Figure 2.. Alpha- and beta-diversity metrics across disease sets.

A. Microbial alpha-diversity represented by taxon richness (i.e., unique observed features) across disease stages. B. Microbial alpha-diversity represented by Shannon entropy across disease stages. C. Differences in community structure represented by the RPCA-PCoA between disease stages (PERMANOVA p=0.0001, pseudo-F=487). Shape corresponds to the disease state: square = Deshpande et al., 2018, circle = Paulson et al., 2022, diamond = Ross-Innes et al., 2015 & International Cancer Genome Consortium (ICGC) et al., 2020.

Figure 3.. Community assembly dynamics in progression to EAC.

Plots are ordered in sequence of disease state progression from healthy to EAC (see Supplementary Table S1 for patient/sample inclusion). The red curves represent the neutral model fit to data points representing unique taxa at the species level. The gray regions delineated by red dotted lines represent 95% bootstrap confidence intervals (obtained by resampling the hosts 100 times with replacement and refitting) and the $R^2$ value represents goodness of fit to the neutral model. The color of the data point represents phyla. Helicobacter pylori is colored pink with a box outline. Vertical line indicates mean relative abundance = 10⁻⁴. H. pylori is found with the following occurrence frequency in each group: Healthy 19.0476%, GERD 15.3846%, BE NCO 14.2857%, BE CO 5.0847%, EAC cohort 1 8.8235%, EAC cohort 2 0%.

Figure 4.. Simulation results for BE patients with non-cancer outcome (NCO).

A. Same data as shown for BE NCO panel in Figure 3, with neutral model fit for BE NCO patients. B. Neutral simulation with data from the BE NCO patients using the adjusted source pool conditions for H. pylori. All (‘A’) microbes have an equal birth and death rate of 1. C. Non-neutral simulation for BE NCO data with H. pylori adjusted source pool prevalence (H. pylori_SP =1e-5). For the H. pylori taxon, the birth and death rates are 1 and 0.5, respectively. For all other microbes, birth rates are drawn independently from a normal distribution (mean=1, standard deviation=0.1) and the death rate is set equal to 1. For A-C, the pink dot depicts data for H. pylori. For B-C, the source pool conditions of the H. pylori taxa are set to 1e-5 (see Results and Supplemental Figure S9 for details). SP = source pool; HP = H. pylori.

Figure 5.. ICGC EAC cohort 1 data with fits assuming neutral model at steady-state, neutral simulation, and non-neutral simulation.
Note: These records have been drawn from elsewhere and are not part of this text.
(** The constant-time comparison, which inspects every byte, decides equality
    of digests. *)
Theorem constant_time_eq_spec d e :
  digest_ok d -> digest_ok e -> constant_time_eq d e = true <-> d = e.
Proof. apply constant_time_eq_true. Qed.

Lemma constant_time_eq_spec_witness :
  constant_time_eq (sha256 [1]) (sha256 [2]) = true <-> sha256 [1] = sha256 [2].
Proof. apply (constant_time_eq_spec (sha256 [1]) (sha256 [2])); apply sha256_ok. Defined.
Lemma cbor_eq_unsigned n m : cbor_eq (Unsigned n) (Unsigned m) -> n = m.
Proof. by inversion 1. Qed.

Lemma cbor_eq_digest (d e : Sha256Digest) : cbor_eq (to_cbor d) (to_cbor e) -> d = e.
Proof. destruct d, e. inversion 1. by subst. Qed.

Lemma cbor_eq_id (i j : OpaqueId) : cbor_eq (to_cbor i) (to_cbor j) -> i = j.
Proof. destruct i, j. inversion 1. by subst. Qed.

(** The values of field [n] in two literal maps [H] says are equal. *)
Ltac same_field H n Hv :=
  let w := fresh "w" in
  let Hw := fresh "Hw" in
  destruct (map_of_field _ _ n%string _ H ltac:(apply (bool_decide_unpack _); vm_compute; exact I)
              ltac:(repeat first [left | right])) as (w & Hw & Hv);
  injection Hw as <-.

Section Reads.
Context {E : Type} (malformed : string -> E) (k : list (CborValue * CborValue))
        (fs : list (string * CborValue)).
Hypothesis Hk : carries k fs.
Hypothesis Hnd : NoDup (map fst fs).

Lemma read_unsigned name n : (name, Unsigned n) ∈ fs -> field_unsigned malformed k name = Ok n.
Proof using Hk Hnd.
  intros Hin. destruct (carries_field k fs name _ Hk Hnd Hin) as (v' & Hf & Heq).
  unfold field_unsigned. rewrite Hf. by inversion Heq.
Qed.

Lemma read_text name s : (name, Text s) ∈ fs -> field_text malformed k name = Ok s.
Proof using Hk Hnd.
  intros Hin. destruct (carries_field k fs name _ Hk Hnd Hin) as (v' & Hf & Heq).
  unfold field_text. rewrite Hf. by inversion Heq.
Qed.

Lemma read_bool name b : (name, Bool b) ∈ fs -> field_bool malformed k name = Ok b.
Proof using Hk Hnd.
  intros Hin. destruct (carries_field k fs name _ Hk Hnd Hin) as (v' & Hf & Heq).
  unfold field_bool. rewrite Hf. by inversion Heq.
Qed.
Lemma chain_chained rs : chain CHAIN_ORIGIN 0 rs <-> chained rs.
Proof.
  induction rs as [|r rs IH] using rev_ind; [split; [done|]; done|].
  pose proof (chain_snoc (mkJournal rs) r) as Hs. cbn [records] in Hs. rewrite Hs, IH. clear Hs IH.
  assert ((rs ++ [r]) !! length rs = Some r) as Hlast by (by rewrite lookup_app_r, Nat.sub_diag).
  assert (forall i q, rs !! i = Some q -> (rs ++ [r]) !! i = Some q) as Hpre
    by (intros; by apply lookup_app_l_Some).
  unfold chained. split.
  - intros (Hc & Hseq & Hprev & Hv) i q Hi. apply lookup_app_Some in Hi as [Hi|[Hle Hi]].
    + destruct (Hc i q Hi) as (? & ? & Hm). split_and!; try done.
      destruct i as [|i]; [done|]. destruct Hm as (q' & ? & ?). eauto.
    + apply list_lookup_singleton_Some in Hi as [Hi <-].
      assert (i = length rs) as -> by lia. split_and!; try done.
      rewrite head_last in Hprev. cbn [records] in Hprev. unfold last_digest in Hprev.
      destruct rs as [|q rs _] using rev_ind; [done|].
      rewrite last_snoc in Hprev. rewrite length_app, Nat.add_comm. cbn [length Nat.add].
      exists q. split; [|done]. apply Hpre. by rewrite lookup_app_r, Nat.sub_diag.
  - intros Hc. split_and!.
    + intros i q Hi. destruct (Hc i q) as (? & ? & Hm); [auto|]. split_and!; try done.
      destruct i as [|i]; [done|]. destruct Hm as (q' & Hq' & ?). exists q'. split; [|done].
      rewrite lookup_app_l in Hq'; [done|]. apply lookup_lt_Some in Hi. lia.
    + by apply (Hc (length rs)).
    + destruct (Hc _ _ Hlast) as (_ & _ & Hm). rewrite head_last. cbn [records]. unfold last_digest.
      destruct rs as [|q rs _] using rev_ind; [done|]. rewrite last_snoc.
      rewrite length_app, Nat.add_comm in Hm. cbn [length Nat.add] in Hm.
      destruct Hm as (q' & Hq' & ->). rewrite <- app_assoc, lookup_app_r, Nat.sub_diag in Hq' by done.
      by injection Hq' as ->.
    + by apply (Hc (length rs)).
Qed.

(** [verify] accepts a journal exactly when every record carries the schema
    version, its place in the sequence, the digest of the record before it, the
    fsync policy its kind demands and the digest of its own body. *)
Theorem journal_verify_iff j : verify j = Ok tt <-> chained (records j).
Proof. by rewrite verify_Ok, chain_chained. Qed.

(** [append] keeps a verified journal verified and changes nothing but adding
    one record of the requested kind, with that kind's fsync policy, at the
    end. *)
Theorem journal_append_verifies j k at_ms revision subj fs j' :
  verify j = Ok tt -> append j k at_ms revision subj fs = Ok j' ->
  verify j' = Ok tt /\
  exists r, records j' = records j ++ [r] /\ kind r = k /\ policy r = fsync_policy k /\
    subject r = subj /\ facts r = fs /\ sequence r = zlen (records j) + 1.
Proof.
  rewrite !verify_Ok. unfold append. intros Hc.
  destruct (prepare_record _ _ _ _ _ _) as [r|] eqn:E; [|done]. intros [= <-].
  split; [by eapply prepare_chain|]. exists r. apply prepare_record_Ok in E as [-> _]. done.
Qed.

Lemma body_encodes r :
  Forall (fun f => id_ok f.1) (facts r) ->
  (exists b, enc (body r) b) <-> NoDup (map fst (facts r)).
Proof.
  intros Hf. rewrite <- fact_entries_encode by done. unfold body. rewrite map_of_entries. split.
  - intros [b (kvs & Hk & _)%enc_Map]. do 7 apply Forall2_cons_inv_l in Hk as (? & ? & _ & Hk & _).
    apply Forall2_cons_inv_l in Hk as ([kb vb] & ? & [_ Hv] & _). eauto.
  - intros Hfacts. apply text_map_encodes; [|unfold body_fields|apply body_names_NoDup].
    + repeat (apply Forall_cons_2; [vm_compute; congruence|]); constructor.
    + repeat (apply Forall_cons_2; [first [exact Hfacts | (eexists; reflexivity)]|]); constructor.
Qed.
(** The records after an append. *)
Lemma append_records d k at_ms revision subj fs write synced d' r :
  durable_append d k at_ms revision subj fs write synced = (d', r) ->
  records (journal d') = records (journal d) \/
  exists record, records (journal d') = records (journal d) ++ [record] /\
    kind record = k /\ facts record = fs.
Proof.
  intros H. unfold durable_append in H.
  destruct (poisoned d) eqn:Hp; [injection H as <- <-; by left|].
  destruct (prepare_record _ _ _ _ _ _) as [record|] eqn:Hprep; [|injection H as <- <-; by left].
  destruct (record_to_bytes record) as [b|] eqn:Hb; [|injection H as <- <-; by left].
  destruct (_ && _) eqn:Hfit in H; [|injection H as <- <-; by left]. cbn [negb] in H.
  destruct write as [n|]; [|injection H as <- <-; by left].
  destruct (_ =? _)%nat in H; [|injection H as <- <-; by left]. cbn [negb] in H.
  pose proof (proj1 (prepare_record_Ok _ _ _ _ _ _ _ Hprep)) as Hrec. right. exists record.
  case_bool_decide; [destruct synced|]; injection H as <- <-; (split; [done|]); by rewrite Hrec.
Qed.

Lemma append_ok_record d k at_ms revision subj fs write synced d' h :
  durable_append d k at_ms revision subj fs write synced = (d', Ok h) ->
  exists record, records (journal d') = records (journal d) ++ [record] /\
    kind record = k /\ facts record = fs.
Proof.
  intros H. unfold durable_append in H.
  destruct (poisoned d) eqn:Hp; [done|].
  destruct (prepare_record _ _ _ _ _ _) as [record|] eqn:Hprep; [|done].
  destruct (record_to_bytes record) as [b|] eqn:Hb; [|done].
  destruct (_ && _) eqn:Hfit in H; [|done]. cbn [negb] in H.
  destruct write as [n|]; [|done]. destruct (_ =? _)%nat in H; [|done]. cbn [negb] in H.
  pose proof (proj1 (prepare_record_Ok _ _ _ _ _ _ _ Hprep)) as Hrec. exists record.
  case_bool_decide; [destruct synced; [|done]|]; injection H as <- _;
    (split; [done|]); by rewrite Hrec.
Qed.

(** What [append] does: on success exactly one record more, in memory and as
    one frame at the end of the file, synced when its kind is durable; on failure
    either nothing happened at all or the handle is poisoned. *)
Theorem durable_append_outcomes d k at_ms revision subj fs write synced d' r :
  durable_append d k at_ms revision subj fs write synced = (d', r) ->
  offset (file d) = zlen (content (file d)) ->
  match r with
  | Ok h => exists record b,
      record_digest record = h /\ kind record = k /\ facts record = fs /\ subject record = subj /\
      records (journal d') = records (journal d) ++ [record] /\
      record_to_bytes record = Ok b /\ content (file d') = content (file d) ++ frame b /\
      poisoned d' = false /\
      (fsync_policy k = Durable -> stable (file d') = zlen (content (file d')))
  | Err _ => d' = d \/ poisoned d' = true
  end.
Proof.
  intros H Hoff. unfold durable_append in H.
  destruct (poisoned d) eqn:Hp; [injection H as <- <-; by left|].
  destruct (prepare_record _ _ _ _ _ _) as [record|] eqn:Hprep; [|injection H as <- <-; by left].
  destruct (record_to_bytes record) as [b|] eqn:Hb; [|injection H as <- <-; by left].
  destruct (_ && _) eqn:Hfit in H; [|injection H as <- <-; by left]. cbn [negb] in H.
  destruct write as [n|]; [|injection H as <- <-; by right].
  destruct (Nat.eqb_spec (Nat.min n (length (frame b))) (length (frame b))) as [Hn|Hn];
    [|injection H as <- <-; by right].
  rewrite Hn in H. cbn [negb] in H.
  destruct (write_at_end (file d) (frame b) (length (frame b)) Hoff ltac:(done)) as [Hw _].
  rewrite firstn_all in Hw. pose proof (proj1 (prepare_record_Ok _ _ _ _ _ _ _ Hprep)) as Hrec.
  assert (policy record = fsync_policy k) as Hpol by by rewrite Hrec.
  case_bool_decide as Hd; [destruct synced|]; injection H as <- <-; [|by right|];
    exists record, b; (split_and!; try done; try (by rewrite Hrec)); congruence.
Qed.

(** ** Samples for the witnesses *)

Definition run_append (d : DurableJournal) (k : JournalRecordKind) (fs : list (OpaqueId * string))
    (write : WriteOutcome) (synced : bool) : DurableJournal * list JournalRecord :=
  let '(d', r) := durable_append d k 1000 1 sample_job fs write synced in (d', ack k d' r).

(** A durable record, a buffered one, and a write interrupted after 20 bytes. *)
Definition sample_d1 := Eval vm_compute in run_append fresh_durable JobCreated [] (Wrote 4096) true.
Definition sample_d2 := Eval vm_compute in
  run_append sample_d1.1 PreflightObserved [(mkId "mode", "hdc"%string)] (Wrote 4096) true.
Definition sample_d3 := Eval vm_compute in
  run_append sample_d2.1 StepIntentRecorded [] (Wrote 20) true.

Definition sample_acked : list JournalRecord := sample_d1.2.

Lemma run_step d a k fs write synced d' h :
  durable_reachable (Running d a) -> args_ok (journal d) 1000 1 sample_job fs ->
  run_append d k fs write synced = (d', h) -> durable_reachable (Running d' (a ++ h)).
Proof.
  unfold run_append. intros Hr Hargs. destruct (durable_append _ _ _ _ _ _ _ _) as [d1 r] eqn:E.
  intros [= <- <-]. eapply reach_step; [exact Hr|by eapply step_append].
Qed.

Lemma sample_reachable : durable_reachable (Running sample_d3.1 sample_acked).
Proof.
  apply (run_step sample_d2.1 sample_acked StepIntentRecorded [] (Wrote 20) true sample_d3.1 []);
    [|split; wf_solver|vm_compute; reflexivity].
  apply (run_step sample_d1.1 sample_acked PreflightObserved [(mkId "mode", "hdc"%string)]
    (Wrote 4096) true sample_d2.1 []); [|split; wf_solver|vm_compute; reflexivity].
  apply (run_step fresh_durable [] JobCreated [] (Wrote 4096) true sample_d1.1 sample_acked);
    [constructor|split; wf_solver|vm_compute; reflexivity].
Qed.

Lemma durable_acknowledged_kept_witness :
  verify (journal sample_d3.1) = Ok tt /\
  Forall (kept (records (journal sample_d3.1))) sample_acked.
Proof. apply (durable_acknowledged_kept sample_d3.1 sample_acked). exact sample_reachable. Defined.

(** The crash loses the interrupted write and half of the buffered record. *)
Definition sample_crashed : File :=
  mkFile (take 300 (content (file sample_d3.1))) 0 (stable (file sample_d3.1)).

Lemma sample_crash : durable_reachable (Down sample_crashed sample_acked).
Proof.
  eapply reach_step; [exact sample_reachable|].
  apply (step_crash (Running sample_d3.1 sample_acked) 300). vm_compute. congruence.
Qed.

Lemma durable_reopens_witness :
  exists f' d report, open (Some sample_crashed) io_ok = Some (f', Ok (d, report)) /\
    verify (journal d) = Ok tt /\
    Forall (kept (records (journal d))) sample_acked /\
    zlen (content f') = zlen (content sample_crashed) - torn_tail_bytes report /\
    records_replayed report = zlen (records (journal d)).
Proof. apply (durable_reopens sample_crashed sample_acked). exact sample_crash. Defined.

Lemma truncated_file_reopens_witness :
  exists bs k f' d' report,
    Forall2 (fun b r => exists s, record_from_bytes b = Ok s /\ stored_same r s) bs
      (records (journal sample_d3.1)) /\
    open (Some (mkFile (take 300 (content (file sample_d3.1))) 0 0)) io_ok =
      Some (f', Ok (d', report)) /\
    Forall2 stored_same (take k (records (journal sample_d3.1))) (records (journal d')) /\
    (length (MAGIC ++ frames (take k bs)) <= 300)%nat /\
    ((k < length bs)%nat -> (300 < length (MAGIC ++ frames (take (S k) bs)))%nat).
Proof.
  apply (truncated_file_reopens sample_d3.1 sample_acked 300 0 0); [exact sample_reachable|lia].
Defined.

Lemma open_terminates_witness :
  exists f' res, open (Some sample_crashed) io_ok = Some (f', res).
Proof.
  apply (open_terminates (Some sample_crashed) io_ok).
  apply Forall_forall. intros b Hb. apply (bool_decide_unpack (0 <= b <= 255)).
  revert b Hb. apply Forall_forall. apply (bool_decide_unpack _). vm_compute. exact I.
Defined.

Lemma durable_append_outcomes_witness :
  exists record b, kind record = JobCreated /\
    records (journal sample_d1.1) = [record] /\ record_to_bytes record = Ok b /\
    content (file sample_d1.1) = MAGIC ++ frame b.
Proof.
  destruct (durable_append_outcomes fresh_durable JobCreated 1000 1 sample_job [] (Wrote 4096) true
    sample_d1.1 (Ok (match sample_acked with r :: _ => record_digest r | [] => CHAIN_ORIGIN end)))
    as (record & b & _ & Hk & _ & _ & Hr & Hb & Hc & _); [vm_compute; reflexivity|reflexivity|].
  exists record, b. by split_and!.
Defined.
Definition permit_with (job : string) (t : PermitIntegrityTag) : StepPermit :=
  mkPermit (mkId "PERMIT-1") (mkNamespace (mkId "arkdeck")) (mkId "session-1") (mkId job)
    (mkId "PLAN-1") (mkDigest (replicate 32 1)) (mkId "flash") (mkId "attempt-1")
    (mkDigest (replicate 32 2)) (mkDigest (replicate 32 3)) (mkDigest (replicate 32 4))
    sample_binding (mkDigest (replicate 32 6)) 1000 5000 true t.

Definition sample_tag : PermitIntegrityTag :=
  Eval vm_compute in
    match mint_integrity_tag (permit_with "JOB-1" zero_tag) sample_secret with
    | Ok t => t | Err _ => zero_tag end.

Definition sample_permit : StepPermit := permit_with "JOB-1" sample_tag.

Definition sample_intent : DispatchIntent :=
  mkIntent (mkId "session-1") (mkId "JOB-1") (mkId "PLAN-1") (mkDigest (replicate 32 1))
    (mkId "flash") (mkId "attempt-1") (mkDigest (replicate 32 2)) (mkDigest (replicate 32 3))
    (mkDigest (replicate 32 4)) sample_binding (mkDigest (replicate 32 6)) 2000.

Lemma digest_ok_dec d :
  forallb (in_range 0 255) (digest_bytes d) && (length (digest_bytes d) =? 32)%nat = true -> digest_ok d.
Proof.
  intros [H1 H2]%andb_true_iff. split; [by apply Nat.eqb_eq|].
  apply Forall_forall. intros b Hb. rewrite forallb_forall in H1.
  specialize (H1 b (proj1 (list_elem_of_In _ _) Hb)). unfold in_range in H1. breflect. zlia.
Qed.

Lemma sample_tag_ok : digest_ok (tag (integrity_tag sample_permit)).
Proof. apply digest_ok_dec. reflexivity. Qed.

Lemma permit_with_ok job t : id_ok (mkId job) -> permit_ok (permit_with job t).
Proof.
  intros Hj. unfold permit_ok, binding_ok. split_and!; try exact Hj;
    try (vm_compute; reflexivity); try (apply digest_ok_dec; reflexivity); cbn; zlia.
Qed.

Definition sample_permit_bytes : bytes :=
  Eval vm_compute in match signing_body sample_permit with Ok b => b | Err _ => [] end.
A. Same data as shown in Figure 3, neutral model fit to data from EAC cohort 1 patients in ICGC dataset. B. Neutral model simulation with data from the EAC cohort 1 patients in ICGC dataset. All (‘A’) microbes have an equal birth and death rate of 1. C. Non-neutral model simulation with all microbes having variable birth rate drawn independently from a uniform distribution ranging from 1 to 6, and a death rate of 1. ICGC = International Cancer Genome Consortium.